VIE DE JOSEPH ROULIN

 

D'APRÈS PIERRE MICHON

INTERPRÉTATION ET MISE EN SCÈNE

THIERRY JOLIVET

MUSIQUE

JEAN-BAPTISTE COGNET

YANN SANDEAU

VIDÉO

FLORIAN BARDET

 

LUMIÈRE

DAVID DEBRINAY

NICOLAS GALLAND

 

SONORISATION

MATHIEU PLANTEVIN

 

RÉGIE GÉNÉRALE

NICOLAS GALLAND

CONSTRUCTION

CLÉMENT BRETON

NICOLAS GALLAND

STAGIAIRE CONSTRUCTION ET PLATEAU

MAUREEN BAIN

 

CRÉATION 2019

 

PRODUCTION

LA MEUTE - THÉÂTRE

 

COPRODUCTION

LES CÉLESTINS - THÉÂTRE DE LYON

THÉÂTRE JEAN-VILAR - BOURGOIN-JALLIEU

AVEC LE SOUTIEN

DE LA VILLE DE LYON

DE LA RÉGION AUVERGNE-RHÔNE-ALPES

DE LA SPEDIDAM

DU THÉÂTRE NOUVELLE GÉNÉRATION

CENTRE DRAMATIQUE NATIONAL DE LYON

DU THÉÂTRE DU PEUPLE - BUSSANG

DE L'ALLÉGRO - MIRIBEL

L'histoire tragique de Vincent Van Gogh, qui fut le plus grand peintre de son temps et ne le sut jamais, cette histoire nous la connaissons, nous croyons la connaître.
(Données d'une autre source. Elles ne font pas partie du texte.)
(** C9.  [TimezoneFromResp] always returns a location: the system's
    local zone when the payload names no zone or names one that does not
    load, and the loaded zone otherwise.  Resolving the zone cannot make
    the parse fail. *)
Theorem TimezoneFromResp_spec (env : Time.TZEnv) (resp : Api.Response) :
  (Api.Meta_Timezone resp = "" -> TimezoneFromResp env resp = Time.Local env)
  ∧ (Api.Meta_Timezone resp ≠ "" ->
     Time.LoadLocation env (Api.Meta_Timezone resp) = None ->
     TimezoneFromResp env resp = Time.Local env)
  ∧ (∀ l, Api.Meta_Timezone resp ≠ "" ->
          Time.LoadLocation env (Api.Meta_Timezone resp) = Some l ->
          TimezoneFromResp env resp = l).
Proof.
  unfold TimezoneFromResp. repeat split.
  - by intros ->.
  - intros Hne Hload. apply String.eqb_neq in Hne. by rewrite Hne, Hload.
  - intros l Hne Hload. apply String.eqb_neq in Hne. by rewrite Hne, Hload.
Qed.

(** Without a next event the status line reads ["Internal Error"]. *)
Lemma Build_without_next env resp ampm arabic short clock :
  NextEventAfter (ParseTimes resp (TimezoneFromResp env resp) clock)
                 (Time.NowIn clock (TimezoneFromResp env resp)) = None ->
  Waybar.Text (Waybar.Build env resp ampm arabic short clock) = "Internal Error".
Proof. unfold Waybar.Build. intros ->. reflexivity. Qed.

(** The other revision of [Build] says ["No upcoming prayer"] there. *)
Lemma BuildArgs_without_next env resp events ampm arabic short clock :
  WaybarArgs.Text (WaybarArgs.Build env resp None events ampm arabic short clock)
  = "No upcoming prayer".
Proof. reflexivity. Qed.

(** C2, on the code.  For every payload whose parsed event sequence is
    empty [Build] does return a record, but its [text] is
    ["Internal Error"] and the tooltip repeats that text after the date
    line: not the "no upcoming prayer" text. *)
Theorem Build_no_events
    (env : Time.TZEnv) (resp : Api.Response) (ampm arabic short : bool) (clock : Z) :
  ParseTimes resp (TimezoneFromResp env resp) clock = [] ->
  Waybar.Build env resp ampm arabic short clock
  = {| Waybar.Text := "Internal Error";
       Waybar.Tooltip :=
         Strings.Join
           ((if negb (String.eqb (HijriString resp arabic) "")
             then ["üìÖ " +:+ HijriString resp arabic] else [])
            ++ ["Internal Error"; ""; "Today's Schedule:"])
           (String (ascii_of_N 10) "");
       Waybar.Class := "adhan" |}.
Proof.
  intros Hempty. unfold Waybar.Build. rewrite Hempty.
  change (NextEventAfter [] _) with (@None Event). cbv beta iota zeta.
  destruct (negb _); reflexivity.
Qed.

Lemma Build_no_events_witness :
  Waybar.Build sampleEnv emptyPayload false false false tenOClock
  = {| Waybar.Text := "Internal Error";
       Waybar.Tooltip :=
         Strings.Join
           ((if negb (String.eqb (HijriString emptyPayload false) "")
             then ["üìÖ " +:+ HijriString emptyPayload false] else [])
            ++ ["Internal Error"; ""; "Today's Schedule:"])
           (String (ascii_of_N 10) "");
       Waybar.Class := "adhan" |}.
Proof.
  apply (Build_no_events sampleEnv emptyPayload false false false tenOClock).
  vm_compute. reflexivity.
Defined.
End StatusLine.

(** ** The serve daemon *)

Section Daemon.
Import Prayer.

Lemma arm_loop (now : Time.Time) (h : string) (upcoming : list Event) (st : Serve.Daemon) :
  Forall (fun e => Time.unixNano now < instant e) upcoming ->
  let st' :=
    fold_left
      (fun st e =>
         if Time.Before (When e) now then st else Serve.scheduleNotification e h st)
      upcoming st in
  Serve.armed st'
  = Serve.armed st ++ map (fun e => {| Serve.ev := e; Serve.hijri := h |}) upcoming
  ∧ Serve.notified st' = Serve.notified st.
Proof.
  revert st. induction upcoming as [|e es IH]; intros st Hall.
  - simpl. by rewrite app_nil_r.
  - apply Forall_cons in Hall as [He Hes]. cbn [fold_left map].
    destruct (Time.Before (When e) now) eqn:Hb.
    { unfold Time.Before in Hb. apply Z.ltb_lt in Hb. unfold instant in He. lia. }
    destruct (IH (Serve.scheduleNotification e h st) Hes) as [Ha Hn].
    cbv zeta in Ha, Hn. rewrite Ha, Hn. simpl. by rewrite <- app_assoc.
Qed.

Lemma UpcomingEvents_after events from within :
  Forall (fun e => Time.unixNano from < instant e) (UpcomingEvents events from within).
Proof.
  apply Forall_forall. intros e He.
  destruct (UpcomingEvents_window events from within) as [Hperm _].
  rewrite Hperm in He. apply list_elem_of_filter in He. lia.
Qed.

Lemma elapse_conserves clock st :
  Serve.notified (Serve.elapse clock st) ++ Serve.armed (Serve.elapse clock st)
    ≡ₚ Serve.notified st ++ Serve.armed st.
Proof.
  unfold Serve.elapse. simpl. rewrite <- app_assoc. apply Permutation_app_head.
  induction (Serve.armed st) as [|t ts IH]; [done|].
  rewrite !filter_cons.
  destruct (Time.unixNano (When (Serve.ev t)) <=? clock); simpl.
  - by rewrite IH.
  - by rewrite <- Permutation_middle, IH.
Qed.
Et pour cause, nous en avons parcouru le décor tout au long de notre existence au gré des tableaux. Nous avons déambulé dans la nuit d'Arles, sous les étoiles tourbillonnantes. Nous sommes chez nous dans le café rouge, dans la chambre bleue, et rien ne nous a illuminé comme le fracas jaune du soleil sur les blés de Provence. Nous avons grandi, rêvé, vécu face à ces tableaux.

 

Mais l'histoire de Van Gogh en vérité, comment la connaîtrions-nous ? Comment la connaîtrions-nous quand elle nous est parvenue comme patrimoine via l'expertise posthume de la critique et du marché ? Pour l'entendre enfin cette histoire, peut-être nous faut-il la revivre selon le point de vue d'un homme qui jamais n'aurait pu se douter que la peinture de Van Gogh finirait un jour par obtenir quelque succès, fût-ce dans la mort, un homme qui n'entendait rien à la peinture ni aux peintres, que par conséquent peut-être il était seul à fréquenter vraiment : Joseph Roulin, employé des Postes, alcoolique et républicain, que Van Gogh peignit à plusieurs reprises, et dont tout porte à croire qu'il fut aussi son ami.

 

Par les yeux du facteurs Roulin, nous regardons le spectre décharné de ce fou de Vincent et nous voyons un homme, ni plus ni moins, c'est-à-dire à la fois un dieu et un cafard, un pauvre type qui repousse les limites de l'acharnement, qui hurle dans un espace vide pour le monde qui ne lui répond pas, et qui pourtant continue de hurler, qui fait un acte de foi, pour personne, pour rien, et qui en crève. Et tous deux, le facteur rouge et le peintre fou, tous deux nous émeuvent, simplement, comme jamais, car comme jamais nous comprenons qu'aussi bien ils sont nos frères. Racontant leur histoire nous franchissons le seuil, entrons à l'intérieur des tableaux de Van Gogh qui sont un monde, un monde perdu dans lequel nous rêvons de nous tenir toujours.